War Horse | Film review
Steven Spielberg’s Hallmark-style epic is half as troubling as it needs to be.

JOEY TO THE WORLD Irvine loves his beast of burden.
As admired as it is, Schindler’s List has its share of detractors, who say it’s ideologically perverse to make a major Holocaust movie that emphasizes a thousand who were saved over the millions who died.
Of course, Oskar Schindler was a real person who saved real people, but Steven Spielberg’s interest in the Few Who Survive has persisted through subsequent films—troubling him, it seems, only to varying degrees. The uplifting Saving Private Ryan pondered the justness of risking five lives to save one. Now there is War Horse (Saving Private Equine?), which is unique—and uniquely problematic—among Spielberg’s films for using an animal as its point of identification. As Joey, a horse anthropomorphized even in name, zigzags across the wreckage of World War I, the movie hand-waves the human death toll while asking us to marvel at the gumption of one majestic steed.
There’s nothing new about using animals to ponder inhumanity—Au Hasard Balthazar, in which a donkey bears witness to man’s sins, remains the most celebrated cinematic example—but War Horse skirts the darker implications of its material, favoring sweeping, largely bloodless battle sequences. Adapted from the children’s book by Michael Morpurgo and the West End sensation of the same name (acclaimed for its elaborate mechanical puppetry), War Horse sees Joey as a rallying point: As bad as the fighting gets, good men and leetle girlz of all nations can unite around one cause.
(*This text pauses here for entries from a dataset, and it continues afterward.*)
(** * Thesis: Gaussian Naive Bayes pipeline and feed-forward network

    A shallow embedding of the two scripts of the repository,
    [Software/geras/bayesian_network.py] and [Software/texW2V/lstm.py],
    with the properties of the cross-validation loop, the label
    mapping, the dropped columns, the confusion-matrix metrics and the
    network configuration.

    The scripts are thin drivers over pandas, numpy, scikit-learn and
    Keras.  The library calls they make are modelled by their documented
    behaviour (sections "Library models"); what the classifier's fit
    and prediction compute or raise, and the pseudo-random generator,
    stay abstract (classes [Estimator] and [Generator]).  Floats are
    IEEE 754 binary64, as in
    Python and numpy.  The plotting functions of both scripts, which
    [bayesian_network.py] never calls, are left out. *)

From Stdlib Require Import String Ascii.
From Stdlib Require Import ZArith List Bool Lia Floats Sorted Permutation.
Import ListNotations.
Local Open Scope string_scope.
Local Open Scope list_scope.
Local Open Scope Z_scope.

Set Implicit Arguments.
Set Warnings "-inexact-float".

(* ================================================================== *)
(** * Python runtime: exceptions, console, and the script monad *)
(* ================================================================== *)

(** Why a [ValueError] was raised (Python carries a message; the model
    keeps its content structured). *)
Inductive value_error : Type :=
| NotEnoughValuesToUnpack (expected got : nat)
| TooManyValuesToUnpack (expected : nat)
| InconsistentNumbersOfSamples (n_true n_pred : nat)
| TooManySplits (n_splits n_samples : nat)
| InvalidInput (what : string).

(** A key that a pandas lookup did not find. *)
Inductive key : Type :=
| ColumnKey (name : string)
| RowKey (label : nat).

Inductive exception : Type :=
| KeyError (missing : list key)
| ValueError (why : value_error)
| NameError (name : string)
| FileNotFoundError (path : string)
| NotFittedError.

Inductive result (A : Type) : Type :=
| Ok (a : A)
| Raise (e : exception).

Arguments Ok {A} a.
Arguments Raise {A} e.

(** numpy's floating-point error conditions; with numpy's default error
    state each one is reported as a [RuntimeWarning], not raised. *)
Inductive runtime_warning : Type :=
| DivideByZero
| InvalidValue.

(** What reaches the console, in order: a [print] of a formatted line
    (the format string and its two arguments are kept, the rendering of
    the text is left to Python), or a warning. *)
Inductive event : Type :=
| Printed (fmt caption : string) (number : float)
| Warned (w : runtime_warning).

Definition console : Type := list event.

(** A computation of the script: it may extend the console and may end
    in an uncaught exception.  What was printed before the exception
    stays printed. *)
Definition py (A : Type) : Type := console -> result A * console.

Definition ret {A} (a : A) : py A := fun out => (Ok a, out).

Definition raise {A} (e : exception) : py A := fun out => (Raise e, out).

Definition bind {A B} (m : py A) (k : A -> py B) : py B :=
  fun out =>
    match m out with
    | (Ok a, out') => k a out'
    | (Raise e, out') => (Raise e, out')
    end.

Definition lift {A} (r : result A) : py A := fun out => (r, out).

Definition emit (e : event) : py unit := fun out => (Ok tt, out ++ [e]).

Notation "x <- m ;; k" := (bind m (fun x => k))
  (at level 61, m at next level, right associativity).
Notation "' pat <- m ;; k" := (bind m (fun x => match x with pat => k end))
  (at level 61, pat pattern, m at next level, right associativity).
Notation "m ;;; k" := (bind m (fun _ => k))
  (at level 61, right associativity).

(** [print(fmt.format(caption, number))]. *)
Definition print (fmt caption : string) (number : float) : py unit :=
  emit (Printed fmt caption number).

(** The binding of exceptions for pure library calls. *)
Definition rbind {A B} (r : result A) (k : A -> result B) : result B :=
  match r with
  | Ok a => k a
  | Raise e => Raise e
  end.

(* ================================================================== *)
(** * Library models: numpy *)
(* ================================================================== *)

(** Conversion of an int64 to a float64 (round to nearest even).  The
    values converted by the script are counts of rows. *)
Definition float_of_int64 (z : Z) : float :=
  if z <? 0 then PrimFloat.opp (PrimFloat.of_uint63 (Uint63.of_Z (- z)))
  else PrimFloat.of_uint63 (Uint63.of_Z z).

(** The value of [a / b] on numpy int64 scalars: both operands are
    converted to float64 and divided as IEEE 754 says, so [0 / 0] is
    NaN and [a / 0] is an infinity. *)
Definition true_divide (a b : Z) : float :=
  PrimFloat.div (float_of_int64 a) (float_of_int64 b).

(** [a / b] with its effect: a zero divisor is reported as a
    [RuntimeWarning] and the computation goes on. *)
Definition np_true_divide (a b : Z) : py float :=
  if b =? 0 then
    emit (Warned (if a =? 0 then InvalidValue else DivideByZero)) ;;;
    ret (true_divide a b)
  else ret (true_divide a b).

(** [np.unique]: the distinct values, in increasing order. *)
Fixpoint insert_unique (x : Z) (l : list Z) : list Z :=
  match l with
  | [] => [x]
  | y :: l' =>
      if x <? y then x :: l
      else if x =? y then l
      else y :: insert_unique x l'
  end.

Definition np_unique (l : list Z) : list Z := fold_right insert_unique [] l.

(** [ndarray.ravel] of a two-dimensional array: its rows, one after
    the other. *)
Definition ravel (m : list (list Z)) : list Z := concat m.

(** [a, b, c, d = values]. *)
Definition unpack4 (values : list Z) : result (Z * Z * Z * Z) :=
  match values with
  | [a; b; c; d] => Ok (a, b, c, d)
  | _ =>
      if (length values <? 4)%nat
      then Raise (ValueError (NotEnoughValuesToUnpack 4 (length values)))
      else Raise (ValueError (TooManyValuesToUnpack 4))
  end.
At the outset, Ted Narracott (Peter Mullan) bids far more for the horse than he can afford, taking Joey home to a mythical pasture that resembles the one in Babe. (Spielberg cuts to fowl for reaction shots.) Despite sneers from their landlord (David Thewlis), Narracott’s son (Jeremy Irvine) trains the horse to plow a field—the first of many miracles we’ll see over the nearly two hours to come. This early section’s saccharine quality suggests a Disney Family Special.
The movie picks up—and nods toward David Lean–like grandeur—when old man Narracott sells the horse to Captain Nicholls (Tom Hiddleston), a British soldier who rides Joey into war. Thereafter, the equine finds himself lost and found, crossing battle lines and acquiring a new name each time he finds shelter. Notable owners include a French farmer (Niels Arestrup) delighted at the joy the horse brings his granddaughter (Celine Buckens). Later, in by far the best scene, a Brit and a German enter no-man’s-land to free the buck from barbed wire. (It’s affecting, in part, because the men’s fate is given as much consideration as Joey’s.)
The result is a handsome film that—especially as allegory—owes as much to the Western as the war movie. Cinematographer Janusz Kaminski doesn’t drown it in light, and John Williams plunders Aaron Copland’s collected works to assure us of the story’s monumentality. War Horse also benefits from saving its most powerful moments until late. It’s difficult not to be moved when an army doctor (excellent Liam Cunningham, the priest in Hunger) agrees to treat Joey for tetanus—though one wonders whether, before penicillin, the resources might be put to better use.
Still, coming from the biggest name in Hollywood, War Horse seems regressive and pandering. In films as diverse as Empire of the Sun, A.I. and Catch Me if You Can, Spielberg has pondered the nightmare of being separated from loved ones. Healing all wounds with a gorgeous sunset, War Horse plays as something else: a survival tale without survivor’s guilt.